钙敏感受体(CaSR)是调节钙代谢的重要因素，还参与细胞增殖、分化等的调节。自2003年Wang等[3]首次证实在大鼠心肌组织存在CaSR表达后，本课题组曾先后证实CaSR参与了一些重要病理过程的发生发展，如2015年白淑芝等[6]研究发现大鼠糖尿病性心肌病进展过程中 CaSR 的表达逐渐降低，并可能导致钙稳态紊乱参与糖尿病心肌病的发生；2012年Guo J等[7]研究发现动脉粥样硬化大鼠心肌 CaSR 的表达增加导致对心肌梗死的敏感性增加。但 CaSR 在心肌梗死后不同时期的表达变化规律还不清楚。本研究旨在观察CaSR在心肌梗死后不同时期的表达变化规律，及其对心肌细胞凋亡的影响。

临床实践表明，心肌损伤过程中，常伴有心电图和血清酶谱的变化，其中 ST 段抬高是心肌缺血的典型表现；而血清心肌酶水平是心肌细胞受损程度的重要标志，包括血清 LDH、CK、CK-MB 等；其中尤以肌钙蛋白特别是 cTnT 表达水平敏感性和特异性最高，是目前理想的心肌梗死标志物[8]。

本研究显示，AMI组心电图呈缺血样改变，S-T 段明显上抬，此时大鼠左室前壁心肌组织搏动减弱，颜色苍白，出现心肌梗死变化。且模型成功后不同时间均伴有血清酶谱 LDH、CK 和肌钙蛋白c TnT 表达水平的升高，心功能各指标LVSP、-dp/dtmax、+dp/dtmax的减少和LVEDP的增加。这些均表明本实验成功复制了大鼠心肌梗死模型。

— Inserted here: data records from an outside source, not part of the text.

(** * Shallow embedding of the nitc-chatbot crawler and relevance scorer

    Sources: [src/chatbot.py] (keyword extraction, scoring, ranking),
    [src/scraper.py] (random-discovery crawler, checkpointing) and
    [src/removeTitles.py] (corpus curation).

    Modelling conventions.
    - Python [str] values are modelled as [string] over ASCII; [str.lower],
      [str.isspace] and the regex class [\w] are their ASCII restrictions.
    - Python floats (weights and scores) are rationals [Q]. The scorer is
      given twice: [calculate_match_score] in exact arithmetic, and
      [calculate_match_score_fl], which rounds every float operation to the
      nearest IEEE 754 double as CPython does; properties that rounding can
      break are stated on the latter.
    - JSON values and Python dicts loaded from / dumped to JSON are [json]
      and association lists [dict]. *)

From Stdlib Require Import List Bool Arith ZArith QArith Qpower Qround Lia Lqa.
From Stdlib Require Import String Ascii Sorted Permutation.
Import ListNotations.

Local Open Scope string_scope.

(* ------------------------------------------------------------------ *)
(** ** Python string primitives (ASCII) *)

(** [c.isspace()] for ASCII: \t \n \v \f \r, \x1c..\x1f and space. *)
Definition py_isspace (c : ascii) : bool :=
  let n := nat_of_ascii c in
  (((9 <=? n) && (n <=? 13)) || ((28 <=? n) && (n <=? 32)))%nat.

(** Membership in the regex class [\w]: letters, digits, underscore. *)
Definition py_isword (c : ascii) : bool :=
  let n := nat_of_ascii c in
  (((48 <=? n) && (n <=? 57)) || ((65 <=? n) && (n <=? 90))
   || ((97 <=? n) && (n <=? 122)) || (n =? 95))%nat.

Definition lower_char (c : ascii) : ascii :=
  let n := nat_of_ascii c in
  if ((65 <=? n) && (n <=? 90))%nat then ascii_of_nat (n + 32)%nat else c.

(** [s.lower()] *)
Fixpoint py_lower (s : string) : string :=
  match s with
  | EmptyString => EmptyString
  | String c s' => String (lower_char c) (py_lower s')
  end.

Fixpoint startswith (p s : string) : bool :=
  match p, s with
  | EmptyString, _ => true
  | String a p', String b s' => Ascii.eqb a b && startswith p' s'
  | String _ _, EmptyString => false
  end.

Fixpoint str_drop (n : nat) (s : string) : string :=
  match n, s with
  | O, _ => s
  | S n', String _ s' => str_drop n' s'
  | S _, EmptyString => EmptyString
  end.

(** [k in s] *)
Fixpoint py_in (k s : string) : bool :=
  startswith k s ||
  match s with
  | EmptyString => false
  | String _ s' => py_in k s'
  end.

(** [s.count(k)] for non-empty [k]: non-overlapping occurrences, scanned
    left to right; each step consumes at least one character. *)
Fixpoint count_go (fuel : nat) (k s : string) : nat :=
  match fuel with
  | O => O
  | S f =>
      if startswith k s then S (count_go f k (str_drop (length k) s))
      else match s with
           | EmptyString => O
           | String _ s' => count_go f k s'
           end
  end.

(** [s.count(k)]; [s.count('')] is [len(s) + 1]. *)
Definition py_count (k s : string) : nat :=
  if String.eqb k "" then S (length s) else count_go (S (length s)) k s.

Definition str_head (s : string) : option ascii :=
  match s with EmptyString => None | String c _ => Some c end.

Fixpoint str_last (prev : option ascii) (s : string) : option ascii :=
  match s with EmptyString => prev | String c s' => str_last (Some c) s' end.

(** A [\b] assertion between the character before and the one after. *)
Definition boundary (before after : option ascii) : bool :=
  let w o := match o with Some c => py_isword c | None => false end in
  xorb (w before) (w after).

(** [re.search(r'\b' + re.escape(k) + r'\b', s) is not None]: some position
    of [s] starts a literal occurrence of [k] with a word boundary on both
    sides.  [prev] is the character before the current position. *)
Fixpoint wb_go (prev : option ascii) (k s : string) : bool :=
  (boundary prev (str_head s) && startswith k s
   && boundary (str_last prev k) (str_head (str_drop (length k) s)))
  || match s with
     | EmptyString => false
     | String c s' => wb_go (Some c) k s'
     end.

Definition wb_search (k s : string) : bool := wb_go None k s.

(** [s.split()]: maximal runs of non-whitespace. *)
Fixpoint split_go (acc : string) (s : string) : list string :=
  match s with
  | EmptyString => if String.eqb acc "" then [] else [acc]
  | String c s' =>
      if py_isspace c then
        (if String.eqb acc "" then split_go "" s' else acc :: split_go "" s')
      else split_go (acc ++ String c "") s'
  end.

Definition py_split (s : string) : list string := split_go "" s.
(** * A shallow embedding of the password generator (src/pwd-gen.ts, src/cli.ts)

    The development follows the TypeScript source function by function:
    - JavaScript numbers that the code branches on (lengths, minimums) are
      [number]: [NaN] or a finite value, the finite doubles being embedded
      in the rationals; the infinities are not modelled;
    - the entropy arithmetic ([Math.log2], [Math.round], [*], [/]) is kept
      behind the interface [Float64], so that nothing is assumed about
      rounding of doubles;
    - the cryptographic byte source is a finite tape of bytes threaded through
      a state-and-exception monad; a run that needs more bytes than the tape
      holds ends in [More];
    - strings are [string], arrays are lists whose elements may be
      [None] (JavaScript's [undefined]). *)

From Stdlib Require Import ZArith QArith Qround List Bool Lia Permutation.
From Stdlib.Strings Require Import String Ascii Byte.
Import ListNotations.
Local Open Scope string_scope.
Local Open Scope Z_scope.

Set Implicit Arguments.

(** ** JavaScript numbers used for lengths and counts *)

Inductive number : Type :=
| NaN
| Num (q : Q).

Definition num (z : Z) : number := Num (inject_Z z).

Definition isNaN (x : number) : bool :=
  match x with NaN => true | Num _ => false end.

(** [x < y]; any comparison with [NaN] is false. *)
Definition num_lt (x y : number) : bool :=
  match x, y with
  | Num a, Num b => negb (Qle_bool b a)
  | _, _ => false
  end.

为了观察心肌梗死后 CaSR 在不同时间内的表达变化，实验中分别采用RT-PCR和Western blot技术, 观察了CaSR mRNA和蛋白在AMI模型成功后第1、2、4周的表达情况。结果发现：随着心肌梗死的发展，大鼠心肌组织中CaSR mRNA和蛋白表达均逐渐增多，提示心肌 CaSR的表达增加参与了心肌梗死的发生发展。

电镜下细胞超微结构的观察是迄今为止判断凋亡最经典、最可靠的方法，本实验电镜观察结果显示，AMI组大鼠心肌细胞中细胞核和线粒体都发生了严重损伤，表现为心肌肌节纤维排列紊乱，肌丝溶解、断裂；线粒体肿胀；染色质浓缩、沿核膜呈周边性排列，形成大小和形状不一的碎片及块状；本实验还应用TUNEL法检测了不同时间各组大鼠心肌细胞凋亡情况，并计算凋亡指数。结果显示，与Sham 组相比，随着时间的延长，AMI组大鼠的心肌细胞凋亡指数显著增高，上述结果说明心肌梗死后心肌损伤可以引起大鼠心肌细胞凋亡，发生凋亡特征性的形态学改变。

研究证实，细胞凋亡是心肌缺血损伤中心肌细胞死亡的重要方式之一[9]。Caspase 家族是执行细胞凋亡作用的一组半胱氨酸蛋白酶，其成员 Caspase-3 是整个凋亡级联反应中的标志酶。Caspase-3 通过对蛋白激酶、核酸酶及细胞骨架的裂解，直接使细胞发生凋亡，被认为是执行死亡蛋白酶[10]；细胞凋亡有两条经典途径，其一是细胞外的死亡受体途径，其中涉及多种凋亡调控基因如促凋亡基因Bax和抗凋亡基因Bcl-2等，最终作用于Caspase3，使其活化后促发下游基因的活化，最终导致细胞凋亡的发生[11,12]。经过实验，我们发现，各时间点AMI组抑制凋亡的相关蛋白Bcl-2表达减少，而与促进凋亡的相关蛋白表达Bax，caspase-3和caspase-9则增多；且有明显时间差异。有研究证实[7]活化CaSR 的信号，通过一系列的G 蛋白，能调节细胞内钙和MAPK信号途径进而激活诱导细胞凋亡。本研究结果显示在心肌梗死发生发展过程中，心肌组织中CaSR表达逐渐增多，但是是否也通过MAPK信号传导途径调控细胞凋亡相关蛋白如Bax，caspase-3的表达，从而调控心肌细胞凋亡的发生，我们将在进一步研究中探讨。

总之，我们的结果表明随着大鼠急性心肌梗死时间的延长，心肌组织中CaSR表达逐渐增多，通过某些信号传导途径调节凋亡相关蛋白的表达，从而调控了细胞凋亡的发生，参与心肌梗死的发生发展过程。但其具体机制还需我们在今后的研究中进一步探讨。